Del Chierico, F, Vernocchi, P, Dallapiccola, B, Putignani, L
International journal of molecular sciences. 2014;(7):11678-99
Abstract
The Mediterranean diet (MD) is considered one of the healthiest dietary models. Many of the characteristic components of the MD have functional features with positive effects on health and wellness. The MD adherence, calculated through various computational scores, can lead to a reduction of the incidence of major diseases (e.g., cancers, metabolic and cardiovascular syndromes, neurodegenerative diseases, type 2 diabetes and allergy). Furthermore, eating habits are the main significant determinants of the microbial multiplicity of the gut, and dietary components influence both microbial populations and their metabolic activities from the early stages of life.
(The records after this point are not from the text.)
(* ===== verification/EventHandler.v ===== *)
(** * Event handlers

    include/sys/eventhandler.h: _EVENTHANDLER_INVOKE calls the handlers of a
    list, a tail queue of entries, without its lock, while other code and the
    handlers themselves may deregister entries: those are only marked dead as
    long as an invocation is under way.  Registration, deregistration and the
    removal of dead entries are in the kernel and are parameters. *)

From S2P Require Import Prelude.
From S2P Require Import Queue.
From S2P Require Import QueueSpec.
From S2P Require Import QueueFamily.

(** ** The code *)

Definition EHE_DEAD_PRIORITY : Z := -1.

(** struct eventhandler_list with its entries: the links, the priorities, the
    count of invocations (u_int) and whether the caller owns el_lock; [ran]
    notes the entries whose function was called. *)
Record eventhandler_list := EList {
  links : cells; ee_priority : gmap Z Z; el_runcount : Z; el_lock : bool; ran : list Z }.

Definition with_runcount (n : Z) (s : eventhandler_list) : eventhandler_list := EList s.(links) s.(ee_priority) n s.(el_lock) s.(ran).
Definition with_lock (b : bool) (s : eventhandler_list) : eventhandler_list := EList s.(links) s.(ee_priority) s.(el_runcount) b s.(ran).
Definition note (e : Z) (s : eventhandler_list) : eventhandler_list := EList s.(links) s.(ee_priority) s.(el_runcount) s.(el_lock) (s.(ran) ++ [e]).

(** A caller that owns the lock would wait for itself; releasing a lock one
    does not own is an error. *)
Definition EHL_LOCK : C eventhandler_list () := λ s, if s.(el_lock) then Timeout else Done () (with_lock true s).
Definition EHL_UNLOCK : C eventhandler_list () := λ s, if s.(el_lock) then Done () (with_lock false s) else UB.

Definition on_links {A} (c : C cells A) : C eventhandler_list A := λ s,
  match c s.(links) with
  | Done a m => Done a (EList m s.(ee_priority) s.(el_runcount) s.(el_lock) s.(ran))
  | UB => UB
  | Timeout => Timeout
  end.

Definition priority (e : Z) : C eventhandler_list Z := λ s, match s.(ee_priority) !! e with Some p => Done p s | None => UB end.

(** The address of el_entries in the list; ee_link is the first member of an
    entry. *)
Section Invoke.
Context (el_entries : Z) (eh_func : Z → C eventhandler_list ()) (eventhandler_prune_list : C eventhandler_list ()).

Definition invoke_entry (ep : Z) : C eventhandler_list () :=
  p ← priority ep;
  if negb (p =? EHE_DEAD_PRIORITY) then
    EHL_UNLOCK;;
    modifyS (note ep);; eh_func ep;;
    EHL_LOCK
  else mret ().

(** The traversal reads the next link after the handler has run; the fuel is
    that of the other traversals, one round for each variable. *)
Definition _EVENTHANDLER_INVOKE : C eventhandler_list () :=
  modifyS (λ s, with_runcount (u32 (s.(el_runcount) + 1)) s);;
  m ← gets links;
  ep ← on_links (TAILQ_FIRST el_entries);
  while (foreach_fuel m) ep (λ ep,
    if ep =? 0 then mret (inr ()) else
    invoke_entry ep;;
    ep ← on_links (TAILQ_NEXT 0 ep);
    mret (inl ep));;
  modifyS (λ s, with_runcount (u32 (s.(el_runcount) - 1)) s);;
  n ← gets el_runcount;
  (if n =? 0 then eventhandler_prune_list else mret ());;
  EHL_UNLOCK.

(** eventhandler_find_list gives a locked list or NULL. *)
Definition EVENTHANDLER_INVOKE (eventhandler_find_list : C eventhandler_list bool) : C eventhandler_list () :=
  found ← eventhandler_find_list; if found : bool then _EVENTHANDLER_INVOKE else mret ().
End Invoke.

(** ** What the kernel's functions do *)

Definition kill (ds : list Z) (pm : gmap Z Z) : gmap Z Z := foldr (λ d pm, <[d := EHE_DEAD_PRIORITY]> pm) pm ds.
Definition live (pm : gmap Z Z) (e : Z) : bool := negb (default EHE_DEAD_PRIORITY (pm !! e) =? EHE_DEAD_PRIORITY).

(** A handler runs without the lock, while the list is in use; it deregisters
    the entries [dies e], which marks them, and leaves list and count alone. *)
Class Handlers (eh_func : Z → C eventhandler_list ()) (dies : Z → list Z) : Prop := {
  handler_ok e s : s.(el_lock) = false → 0 < s.(el_runcount) →
    eh_func e s = Done () (EList s.(links) (kill (dies e) s.(ee_priority)) s.(el_runcount) false s.(ran)) }.

(** Pruning, with the lock held and nobody running, removes some of the dead
    entries. *)
Class Prunes (el_entries : Z) (elems : list Z) (prune : C eventhandler_list ()) : Prop := {
  prune_ok s l : s.(el_lock) = true → s.(el_runcount) = 0 → queue 0 true true elems s.(links) el_entries l →
    ∃ m' l', prune s = Done () (EList m' s.(ee_priority) 0 true s.(ran)) ∧ queue 0 true true elems m' el_entries l' ∧
      filter (λ e, live s.(ee_priority) e = true) l `sublist_of` l' ∧ l' `sublist_of` l }.

(** The entries an invocation calls, and the priorities it leaves. *)
Fixpoint calls (dies : Z → list Z) (pm : gmap Z Z) (l : list Z) : list Z * gmap Z Z :=
  match l with
  | [] => ([], pm)
  | e :: l => if live pm e then let '(c, pm') := calls dies (kill (dies e) pm) l in (e :: c, pm') else calls dies pm l
  end.

Lemma kill_dom ds pm e : is_Some (pm !! e) → is_Some (kill ds pm !! e).
Proof. intros H. induction ds as [|d ds IH]; [done|]. cbn. apply lookup_insert_is_Some'. by right. Qed.

(** ** An invocation *)

Section Ok.
Context (h : Z) (heads elems : list Z) (eh_func : Z → C eventhandler_list ()) (dies : Z → list Z) (prune : C eventhandler_list ()).
Context `{!Handlers eh_func dies} `{!Prunes h elems prune}.
Hypothesis W : world 0 true true heads elems.
Hypothesis Hh : h ∈ heads.

Lemma invoke_entry_ok e m pm n r p : pm !! e = Some p → 0 < n →
  invoke_entry eh_func e (EList m pm n true r) =
  Done () (if live pm e then EList m (kill (dies e) pm) n true (r ++ [e]) else EList m pm n true r).
Proof.
  intros Hp Hn. unfold invoke_entry, priority, live, mbind, C_bind. cbn. rewrite Hp. cbn. unfold id.
  destruct (p =? EHE_DEAD_PRIORITY); [done|]. cbn. rewrite handler_ok by done. done.
Qed.

Lemma loop_ok l m pm n r fuel v : follows (λ e, rd_at e 0) m v l → (∀ e, e ∈ l → is_Some (pm !! e)) → 0 < n → (length l < fuel)%nat →
  while fuel v (λ ep, if ep =? 0 then mret (inr ()) else invoke_entry eh_func ep;; ep ← on_links (TAILQ_NEXT 0 ep); mret (inl ep)) (EList m pm n true r) =
  Done () (EList m (calls dies pm l).2 n true (r ++ (calls dies pm l).1)).
Proof.
  revert pm r fuel v. induction l as [|e l IH]; intros pm r fuel v Hf Hpm Hn Hfuel; (destruct fuel as [|fuel]; [simpl in Hfuel; lia|]).
  - simpl in Hf. subst v. cbn. by rewrite app_nil_r.
  - destruct Hf as (-> & He & v' & Hv & Hf). destruct (Hpm e ltac:(set_solver)) as [p Hp].
    change (while (S fuel)) with (λ (acc : Z) (body : Z → C eventhandler_list (Z + ())), x ← body acc; match x with inl acc => while fuel acc body | inr r => mret r end).
    cbv beta. rewrite (proj2 (Z.eqb_neq e 0)) by done. rewrite bind_assoc, (bind_done _ _ _ _ _ (invoke_entry_ok e m pm n r p Hp Hn)), bind_assoc.
    assert (Hnx : ∀ pm r, on_links (TAILQ_NEXT 0 e) (EList m pm n true r) = Done v' (EList m pm n true r))
      by (intros; unfold on_links, TAILQ_NEXT; cbn; by rewrite Hv).
    cbn [calls]. destruct (live pm e).
    + rewrite (bind_done _ _ _ _ _ (Hnx _ _)), bind_ret. rewrite IH; [|done|intros x Hx; apply kill_dom, Hpm; set_solver|done|simpl in Hfuel; lia].
      destruct (calls dies (kill (dies e) pm) l) as [c pm']. cbn [fst snd]. by rewrite <- app_assoc.
    + rewrite (bind_done _ _ _ _ _ (Hnx _ _)), bind_ret. apply IH; [done|intros x Hx; apply Hpm; set_solver|done|simpl in Hfuel; lia].
Qed.

Lemma invoke_ok s l : queue 0 true true elems s.(links) h l → (∀ e, e ∈ l → is_Some (s.(ee_priority) !! e)) →
  s.(el_lock) = true → 0 ≤ s.(el_runcount) < 2 ^ 32 - 1 →
  let c := calls dies s.(ee_priority) l in
  ∃ m' l', _EVENTHANDLER_INVOKE h eh_func prune s = Done () (EList m' c.2 s.(el_runcount) false (s.(ran) ++ c.1)) ∧
    queue 0 true true elems m' h l' ∧ filter (λ e, live c.2 e = true) l `sublist_of` l' ∧ l' `sublist_of` l ∧
    (0 < s.(el_runcount) → m' = s.(links)).
Proof.
  intros Hq Hpm Hl Hn c. destruct s as [m pm n b r]. cbn [links ee_priority el_runcount el_lock ran] in *. subst b.
  destruct (queue_follows _ _ _ _ _ _ _ _ W Hh Hq) as (v & Hf & Hc). pose proof (queue_size _ _ _ _ _ _ _ Hq) as Hsz.
  unfold _EVENTHANDLER_INVOKE. rewrite (bind_done _ _ _ (EList m pm (n + 1) true r) ()) by (unfold modifyS, with_runcount; cbn [el_runcount links ee_priority el_lock ran]; by rewrite u32_small by lia).
  rewrite (bind_done _ _ _ (EList m pm (n + 1) true r) m) by done.
  rewrite (bind_done _ _ _ (EList m pm (n + 1) true r) v) by (unfold on_links, TAILQ_FIRST; cbn; by rewrite Hf).
  rewrite (bind_done _ _ _ _ _ (loop_ok l m pm (n + 1) r (foreach_fuel m) v Hc Hpm ltac:(lia) ltac:(unfold foreach_fuel; lia))).
  fold c. rewrite (bind_done _ _ _ (EList m c.2 n true (r ++ c.1)) ())
    by (unfold modifyS, with_runcount; cbn [el_runcount links ee_priority el_lock ran]; by rewrite Z.add_simpl_r, u32_small by lia).
  rewrite (bind_done _ _ _ (EList m c.2 n true (r ++ c.1)) n) by done. destruct (Z.eqb_spec n 0) as [->|Hne].
  - destruct (prune_ok (EList m c.2 0 true (r ++ c.1)) l eq_refl eq_refl Hq) as (m' & l' & E & Hq' & H1 & H2).
    rewrite (bind_done _ _ _ _ _ E). exists m', l'. split_and!; [done|done|done|done|lia].
  - rewrite bind_ret. exists m, l. split_and!; [done|done|apply sublist_filter|done|done].
Qed.
End Ok.

(** What a call list says: each entry at most once, in order, none that was
    dead before its turn, and every entry that stays alive. *)
Lemma calls_sublist dies pm l : (calls dies pm l).1 `sublist_of` l.
Proof.
  revert pm. induction l as [|e l IH]; intros pm; [done|]. cbn. destruct (live pm e); [|by apply sublist_cons, IH].
  specialize (IH (kill (dies e) pm)). destruct (calls dies (kill (dies e) pm) l). by apply sublist_skip.
Qed.

Lemma kill_live ds pm e : live (kill ds pm) e = true → live pm e = true.
Proof.
  induction ds as [|d ds IH]; [done|]. cbn. unfold live in *. destruct (decide (d = e)) as [->|Hne].
  - by rewrite lookup_insert_eq.
  - by rewrite lookup_insert_ne.
Qed.

Lemma calls_live dies pm l e : live (calls dies pm l).2 e = true → live pm e = true ∧ (e ∈ l → e ∈ (calls dies pm l).1).
Proof.
  revert pm. induction l as [|d l IH]; intros pm; cbn; [intros H; split; [done|set_solver]|]. destruct (live pm d) eqn:Ed.
  - specialize (IH (kill (dies d) pm)). destruct (calls dies (kill (dies d) pm) l) as [c pm']. cbn in *. intros H. apply IH in H as [H1 H2].
    split; [by eapply kill_live|set_solver].
  - intros H. apply IH in H as [H1 H2]. split; [done|]. intros [->|Hin]%elem_of_cons; [congruence|auto].
Qed.

(** ** Properties *)

(** C29. _EVENTHANDLER_INVOKE on a locked list, with handlers that may deregister
    any entries, themselves included, returns and has called the handlers in
    the order of the list, each at most once: every entry that is still alive
    at the end, and none that was dead when its turn came.  Handlers run
    without the lock.  The count of invocations is as before, the lock is
    free, and only dead entries have left the list, none as long as another
    invocation is under way. *)
Theorem invoke_calls_in_order h heads elems eh_func dies prune `{!Handlers eh_func dies} `{!Prunes h elems prune} s l :
  world 0 true true heads elems → h ∈ heads → queue 0 true true elems s.(links) h l →
  (∀ e, e ∈ l → is_Some (s.(ee_priority) !! e)) → s.(el_lock) = true → 0 ≤ s.(el_runcount) < 2 ^ 32 - 1 →
  let c := calls dies s.(ee_priority) l in
  (∃ m' l', _EVENTHANDLER_INVOKE h eh_func prune s = Done () (EList m' c.2 s.(el_runcount) false (s.(ran) ++ c.1)) ∧
    queue 0 true true elems m' h l' ∧ filter (λ e, live c.2 e = true) l `sublist_of` l' ∧ l' `sublist_of` l ∧
    (0 < s.(el_runcount) → m' = s.(links))) ∧
  c.1 `sublist_of` l ∧ (∀ e, e ∈ l → live c.2 e = true → e ∈ c.1).
Proof.
  intros W Hh Hq Hp Hl Hn c. split_and!.
  - by apply (invoke_ok h heads elems eh_func dies prune W Hh s l).
  - apply calls_sublist.
  - intros e He Hv. by apply (calls_live dies _ l e Hv).
Qed.

(** Three entries; the handler of the first deregisters the second. *)
Definition three_entries : cells :=
  {[ 0x100 := 0x1000; 0x108 := 0x1080; 0x1000 := 0x1040; 0x1008 := 0x100; 0x1040 := 0x1080; 0x1048 := 0x1000; 0x1080 := 0; 0x1088 := 0x1040 ]}.

Definition sample_dies (e : Z) : list Z := if e =? 0x1000 then [0x1040] else [].
Definition sample_func (e : Z) : C eventhandler_list () := modifyS (λ s, EList s.(links) (kill (sample_dies e) s.(ee_priority)) s.(el_runcount) s.(el_lock) s.(ran)).

#[export] Instance sample_handlers : Handlers sample_func sample_dies.
Proof. constructor. intros e [m pm n b r] Hb _. cbn in Hb. by subst b. Qed.

(** Pruning may do nothing. *)
#[export] Instance lazy_prunes h elems : Prunes h elems (mret ()).
Proof.
  constructor. intros [m pm n b r] l Hb Hn Hq. cbn in *. subst b n. exists m, l. split_and!; [done|done|apply sublist_filter|done].
Qed.

Definition sample_list : eventhandler_list := EList three_entries {[0x1000 := 0; 0x1040 := 10000; 0x1080 := 20000]} 0 true [].

Lemma entries_world : world 0 true true [0x100] [0x1000; 0x1040; 0x1080].
Proof. split; unfold esize, hsize; intros; repeat (match goal with H : _ ∈ _ |- _ => apply elem_of_cons in H as [->|H] || by apply elem_of_nil in H end); try lia; set_solver. Qed.

Lemma entries_queue : queue 0 true true [0x1000; 0x1040; 0x1080] three_entries 0x100 [0x1000; 0x1040; 0x1080].
Proof. split; [done|repeat (constructor; [set_solver|]); constructor|by vm_compute|by intros _; vm_compute]. Qed.

Lemma invoke_calls_in_order_witness : ∃ s', _EVENTHANDLER_INVOKE 0x100 sample_func (mret ()) sample_list = Done () s' ∧ s'.(ran) = [0x1000; 0x1080] ∧ s'.(el_lock) = false.
Proof.
  destruct (invoke_calls_in_order 0x100 [0x100] [0x1000; 0x1040; 0x1080] sample_func sample_dies (mret ()) sample_list [0x1000; 0x1040; 0x1080]
    entries_world) as ((m' & l' & E & _) & _); [set_solver|exact entries_queue| |done|done|].
  - intros e He. repeat (apply elem_of_cons in He as [->|He]; [by vm_compute; eexists|]). by apply elem_of_nil in He.
  - eexists. split; [exact E|]. by split.
Defined.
For this purpose, we present a study proposal relying on the generation of individual gut microbiota maps from MD-aware children/adolescents. The maps, based on meta-omics approaches, may be considered as new tools, acting as a systems biology-based proof of evidence to evaluate MD effects on gut microbiota homeostasis. Data integration of food metabotypes and gut microbiota "enterotypes" may allow one to interpret MD adherence and its effects on health in a new way, employable for the design of targeted diets and nutraceutical interventions in childcare and clinical management of food-related diseases, whose onset has been significantly shifted early in life.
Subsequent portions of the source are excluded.